WORK TASK
In the entries below, find the line with "induction items as" and the line with "listed path cannot". Return those two lines and all lines between them, exactly.

Top of DATA SHOWN

(** The ordered result and the mapping are the same dictionary: the two
    scans raise the same exception or the mapping is the ordered result
    read as a map, and they log the same records. *)
Lemma ordered_result_is_the_mapping fs self sched :
  find_duplicate_files fs self sched =
  match find_duplicate_files_ordered fs self sched with
  | (Return items, log) => (Return (list_to_map items), log)
  | (Raise e, log) => (Raise e, log)
  end.
Proof.
  rewrite find_duplicate_files_ordered_eq.
  pose proof (find_duplicate_files_result fs self sched) as Hres.
  destruct (scan_entries fs self _ []) as [files|ex] eqn:Hscan.
  - destruct (find_duplicate_files fs self sched) as [r log]. cbn in Hres. subst r.
    cbn [snd]. do 2 f_equal. apply map_eq. intros h.
    destruct (groups_of fs self files !! h) as [paths|] eqn:Hlookup.
    + symmetry. apply elem_of_list_to_map; [apply NoDup_ordered_groups|].
      apply elem_of_ordered_groups. by apply lookup_groups_of.
    + destruct (list_to_map (ordered_groups fs self files) !! h) as [paths|] eqn:Hitems;
        [|done].
      apply elem_of_list_to_map in Hitems; [|apply NoDup_ordered_groups].
      apply elem_of_ordered_groups, lookup_groups_of in Hitems. congruence.
  - unfold find_duplicate_files in *. rewrite scan_walk_entries, Hscan in *. done.
Qed.

(** ** The report *)

Lemma sum_sizes_Return fs file_paths acc :
  Forall (λ p, is_Some (maybe inr (os_path_getsize fs p))) file_paths →
  sum_sizes fs file_paths acc = Return (acc + total_size fs file_paths)%Z.
Proof.
  intros Hall. revert acc. induction Hall as [|p ps [size Hp] _ IH]; intros acc.
  - cbn. f_equal. lia.
  - cbn [sum_sizes]. unfold total_size. rewrite fmap_cons. cbn [foldr].
    unfold known_size at 1. destruct (os_path_getsize fs p) as [err|size']; [done|].
    rewrite IH. f_equal. unfold total_size. lia.
Qed.

Lemma sum_sizes_Raise fs ps1 p ps2 err acc :
  Forall (λ p, is_Some (maybe inr (os_path_getsize fs p))) ps1 →
  os_path_getsize fs p = inl err →
  sum_sizes fs (ps1 ++ p :: ps2) acc = Raise (os_exception err).
Proof.
  intros Hall Hp. revert acc. induction Hall as [|q qs [size Hq] _ IH]; intros acc.
  - cbn. by rewrite Hp.
  - cbn [app sum_sizes]. destruct (os_path_getsize fs q); [done|]. apply IH.
Qed.

Lemma print_lines_accept rt out lines :
  (∀ out line, stdout_error rt out line = None) →
  print_lines rt out lines = (Return (), out ++ lines).
Proof.
  intros Haccept. revert out. induction lines as [|line lines IH]; intros out.
  - cbn. by rewrite (right_id_L [] (++)).
  - cbn [print_lines]. unfold print_line. rewrite Haccept, IH.
    by rewrite <-(assoc_L (++)).
Qed.

Lemma print_groups_Return rt fs i items out :
  (∀ out line, stdout_error rt out line = None) →
  Forall (λ kv, Forall (λ p, is_Some (maybe inr (os_path_getsize fs p))) kv.2) items →
  print_groups rt fs i items out =
  (Return (),
   out ++ concat (imap (λ k kv, group_lines (i + k) kv.1 kv.2 (total_size fs kv.2)) items)).
Proof.
  intros Haccept Hall. revert i out.
  induction Hall as [|[h paths] items Hpaths _ IH]; intros i out.
  - cbn. by rewrite (right_id_L [] (++)).
  - cbn [print_groups]. rewrite sum_sizes_Return by done.
    rewrite print_lines_accept by done. rewrite IH.
    cbn [imap concat fst snd]. rewrite Nat.add_0_r, Z.add_0_l, <-(assoc_L (++)).
    do 4 f_equal. apply imap_ext. intros k kv _. unfold compose. f_equal. lia.
Qed.

Lemma print_groups_app rt fs i items1 items2 out :
  (∀ out line, stdout_error rt out line = None) →
  Forall (λ kv, Forall (λ p, is_Some (maybe inr (os_path_getsize fs p))) kv.2) items1 →
  print_groups rt fs i (items1 ++ items2) out =
  print_groups rt fs (i + length items1) items2
    (out ++ concat (imap (λ k kv, group_lines (i + k) kv.1 kv.2 (total_size fs kv.2)) items1)).
Proof.
  intros Haccept Hall. revert i out.
  induction Hall as [|[h paths] items Hpaths _ IH]; intros i out.
  - cbn. by rewrite Nat.add_0_r, (right_id_L [] (++)).
  - cbn [app print_groups]. rewrite sum_sizes_Return by done.
    rewrite print_lines_accept by done. rewrite IH.
    cbn [imap concat fst snd length]. rewrite Nat.add_0_r, Z.add_0_l, <-(assoc_L (++)).
    f_equal; [lia|]. do 3 f_equal. apply imap_ext. intros k kv _. unfold compose. f_equal. lia.
Qed.

Lemma length_group_lines i h paths total :
  length (group_lines i h paths total) = 4 + length paths.
Proof. unfold group_lines. by rewrite length_app, length_fmap. Qed.

Lemma length_report_lines fs items :
  length (report_lines fs items) = 4 * length items + length (concat items.*2).
Proof.
  unfold report_lines.
  enough (∀ i, length (concat (imap (λ k kv, group_lines (i + k) kv.1 kv.2
                                       (total_size fs kv.2)) items))
               = 4 * length items + length (concat items.*2)) as Hgen by apply (Hgen 1).
  induction items as [|[h paths] items IH]; intros i; [done|].
  cbn [imap concat fmap list_fmap length snd fst].
  rewrite !length_app, length_group_lines.
  erewrite imap_ext; [rewrite (IH (S i))|]; [lia|].
  intros k kv _. unfold compose. f_equal. lia.
Qed.

Lemma print_duplicates_Return rt fs self items :
  (∀ out line, stdout_error rt out line = None) →
  Forall (λ kv, Forall (λ p, is_Some (maybe inr (os_path_getsize fs p))) kv.2) items →
  print_duplicates rt fs self items =
  (Return (),
   [(INFO, if decide (items = []) then "Дубликаты не найдены."
           else "Найдено " +:+ pretty (length items) +:+ " групп дубликатов:")],
   report_lines fs items).
Proof.
  intros Haccept Hall. unfold print_duplicates. destruct items as [|kv items]; [done|].
  by rewrite print_groups_Return.
Qed.

(** X9. When the standard output takes every line and the size of every
    listed path can be read, [print_duplicates] returns.  For no group it
    logs that nothing was found and prints nothing.  Otherwise it logs the
    number of groups and prints, for the groups in order and numbered
    from 1, four header lines (number, fingerprint, member count, summed
    size) and one line for each path: [4 * groups + paths] lines in
    all. *)
Theorem print_duplicates_report rt fs self items :
  (∀ out line, stdout_error rt out line = None) →
  Forall (λ kv, Forall (λ p, is_Some (maybe inr (os_path_getsize fs p))) kv.2) items →
  print_duplicates rt fs self items =
  (Return (),
   [(INFO, if decide (items = []) then "Дубликаты не найдены."
           else "Найдено " +:+ pretty (length items) +:+ " групп дубликатов:")],
   report_lines fs items) ∧
  length (report_lines fs items) = 4 * length items + length (concat items.*2).
Proof.
  intros Haccept Hall.
  split; [by apply print_duplicates_Return|apply length_report_lines].
Qed.

(** X10. When the standard output takes every line and the size of a
    listed path cannot be read (the file is gone since the scan),
    [print_duplicates] raises the error of the first such path, after
    logging the number of groups and printing the complete blocks of the
    groups before it, and nothing of its own group. *)
Theorem print_duplicates_vanished_file rt fs self items1 h ps1 p ps2 items2 err :
  (∀ out line, stdout_error rt out line = None) →
  Forall (λ kv, Forall (λ p, is_Some (maybe inr (os_path_getsize fs p))) kv.2) items1 →
  Forall (λ p, is_Some (maybe inr (os_path_getsize fs p))) ps1 →
  os_path_getsize fs p = inl err →
  print_duplicates rt fs self (items1 ++ (h, ps1 ++ p :: ps2) :: items2) =
  (Raise (os_exception err),
   [(INFO, "Найдено " +:+ pretty (length (items1 ++ (h, ps1 ++ p :: ps2) :: items2))
           +:+ " групп дубликатов:")],
   report_lines fs items1).
Proof.
  intros Haccept Hitems Hps Hp. unfold print_duplicates.
  destruct (items1 ++ _ :: items2) as [|kv items] eqn:Heq.
  { by destruct items1. }
  rewrite <-Heq, print_groups_app by done. cbn [print_groups].
  by rewrite (sum_sizes_Raise _ _ _ _ err).
Qed.

Lemma round_half_even_nearest (num den : Z) :
  (0 ≤ num)%Z → (0 < den)%Z →
  (Z.abs (round_half_even num den * den - num) * 2 ≤ den)%Z.
Proof.
  intros Hnum Hden. unfold round_half_even.
  pose proof (Z.div_mod num den ltac:(lia)) as Hdiv.
  pose proof (Z.mod_pos_bound num den Hden) as Hmod.
  destruct ((den <? 2 * (num mod den))%Z || _) eqn:Hup.
  - apply orb_true_iff in Hup as [Hup%Z.ltb_lt|[Hup%Z.eqb_eq _]%andb_true_iff]; nia.
  - apply orb_false_iff in Hup as [Hup%Z.ltb_ge _]. nia.
Qed.

Lemma round53_exact (n : Z) : (0 ≤ n < 2 ^ 53)%Z → round53 n = n.
Proof.
  intros [Hlo Hhi]. unfold round53.
  destruct (decide (n = 0%Z)) as [->|Hne]; [done|].
  assert (Z.log2 n < 53)%Z by (apply Z.log2_lt_pow2; lia).
  by rewrite (proj2 (Z.leb_le _ _)) by lia.
Qed.

Lemma two_digits_length (m : Z) :
  (0 ≤ m < 100)%Z → String.length (two_digits m) = 2.
Proof.
  intros Hm.
  assert (Forall (λ m, String.length (two_digits m) = 2) (seqZ 0 100)) as Hall
    by (apply (bool_decide_unpack _); by vm_compute).
  rewrite Forall_forall in Hall. apply Hall, elem_of_seqZ. lia.
Qed.

(** X11. For a total size below [2^53] bytes the figure printed on the
    size line is the total in units of [2^20] bytes rounded to the
    nearest hundredth: it is off by at most half a hundredth, and it is
    printed with exactly two decimals. *)
Theorem format_mb_nearest_hundredth (total : Z) :
  (0 ≤ total < 2 ^ 53)%Z →
  (Z.abs (hundredths_mb total * 2 ^ 20 - 100 * total) * 2 ≤ 2 ^ 20)%Z ∧
  format_mb total =
    pretty (Z.to_N (hundredths_mb total / 100)) +:+ "."
    +:+ two_digits (hundredths_mb total mod 100) ∧
  String.length (two_digits (hundredths_mb total mod 100)) = 2.
Proof.
  intros Htotal. unfold hundredths_mb.
  rewrite (Z.abs_eq total), round53_exact by lia. split_and!.
  - change (2 ^ 20)%Z with (1024 * 1024)%Z.
    apply (round_half_even_nearest (100 * total) (1024 * 1024)); lia.
  - unfold format_mb, hundredths_mb. rewrite (Z.abs_eq total), round53_exact by lia.
    by rewrite (proj2 (Z.ltb_ge _ _)) by lia.
  - apply two_digits_length, Z.mod_pos_bound. lia.
Qed.

(** ** main *)

Lemma os_exception_Exception (e : os_error) : isinstance (os_exception e) Exception = true.
Proof. by destruct e as [[] ?]. Qed.

Lemma ordered_groups_sizes fs self :
  Forall (λ kv, Forall (λ p, is_Some (maybe inr (os_path_getsize fs p))) kv.2)
         (ordered_groups fs self (candidates fs self)).
Proof.
  apply Forall_forall. intros [h paths] [-> _]%elem_of_ordered_groups.
  apply Forall_forall. intros p [_ Hp]%elem_of_bucket.
  apply elem_of_candidates in Hp as (e & _ & <- & Hpass).
  apply passes_filter_true in Hpass as (size & -> & _). by eexists.
Qed.

Lemma mapM_fmap_Some_ext {A B} (f : A → option B) (g : A → B) (l : list A) :
  Forall (λ x, f x = Some (g x)) l → mapM f l = Some (g <$> l).
Proof.
  induction 1 as [|x l Hx _ IH]; [done|].
  cbn. by rewrite Hx, IH.
Qed.

Lemma executor_map_fmap {A B} (f : A → B * list log_record) (xs : list A)
    (sched : list nat) :
  executor_map id (f <$> xs) sched = executor_map f xs sched.
Proof.
  unfold executor_map. rewrite length_fmap.
  assert (omap (λ i, (λ x, (i, id x)) <$> (f <$> xs) !! i)
               (completion_order (length xs) sched)
          = omap (λ i, (λ x, (i, f x)) <$> xs !! i)
                 (completion_order (length xs) sched)) as ->; [|done].
  apply omap_ext_in. intros i _. rewrite list_lookup_fmap.
  by destruct (xs !! i).
Qed.

(** On regular files the scan that [main] runs is the scan of the
    class. *)
Lemma find_duplicate_files_call_ordered rt fs self sched :
  alloc_error rt 8192 = None →
  Forall (λ p, has_nul p = false ∧ open_blocks rt p = false ∧ endless rt p = false)
         (candidates fs self) →
  find_duplicate_files_call rt fs self sched
  = Some (find_duplicate_files_ordered fs self sched).
Proof.
  intros Halloc Hregular.
  unfold find_duplicate_files_call, find_duplicate_files_ordered.
  rewrite scan_walk_entries.
  destruct (scan_entries fs self _ []) as [files|ex] eqn:Hscan; [|done].
  apply scan_entries_Return in Hscan as [_ Hfiles].
  rewrite app_nil_l in Hfiles. fold (candidates fs self) in Hfiles. subst files.
  rewrite (mapM_fmap_Some_ext _ (λ p, calculate_hash fs self p default_chunk_size)).
  - cbn [mbind option_bind]. rewrite executor_map_fmap.
    destruct (executor_map _ (candidates fs self) sched) as [futures log].
    by destruct (results_of futures).
  - eapply Forall_impl; [exact Hregular|]. intros p (Hnul & Hopens & Hends).
    by rewrite calculate_hash_call_inner.
Qed.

Bottom of DATA SHOWN

OUTPUT
  induction items as [|[h paths] items IH]; intros i; [done|].
  cbn [imap concat fmap list_fmap length snd fst].
  rewrite !length_app, length_group_lines.
  erewrite imap_ext; [rewrite (IH (S i))|]; [lia|].
  intros k kv _. unfold compose. f_equal. lia.
Qed.

Lemma print_duplicates_Return rt fs self items :
  (∀ out line, stdout_error rt out line = None) →
  Forall (λ kv, Forall (λ p, is_Some (maybe inr (os_path_getsize fs p))) kv.2) items →
  print_duplicates rt fs self items =
  (Return (),
   [(INFO, if decide (items = []) then "Дубликаты не найдены."
           else "Найдено " +:+ pretty (length items) +:+ " групп дубликатов:")],
   report_lines fs items).
Proof.
  intros Haccept Hall. unfold print_duplicates. destruct items as [|kv items]; [done|].
  by rewrite print_groups_Return.
Qed.

(** X9. When the standard output takes every line and the size of every
    listed path can be read, [print_duplicates] returns.  For no group it
    logs that nothing was found and prints nothing.  Otherwise it logs the
    number of groups and prints, for the groups in order and numbered
    from 1, four header lines (number, fingerprint, member count, summed
    size) and one line for each path: [4 * groups + paths] lines in
    all. *)
Theorem print_duplicates_report rt fs self items :
  (∀ out line, stdout_error rt out line = None) →
  Forall (λ kv, Forall (λ p, is_Some (maybe inr (os_path_getsize fs p))) kv.2) items →
  print_duplicates rt fs self items =
  (Return (),
   [(INFO, if decide (items = []) then "Дубликаты не найдены."
           else "Найдено " +:+ pretty (length items) +:+ " групп дубликатов:")],
   report_lines fs items) ∧
  length (report_lines fs items) = 4 * length items + length (concat items.*2).
Proof.
  intros Haccept Hall.
  split; [by apply print_duplicates_Return|apply length_report_lines].
Qed.

(** X10. When the standard output takes every line and the size of a
    listed path cannot be read (the file is gone since the scan),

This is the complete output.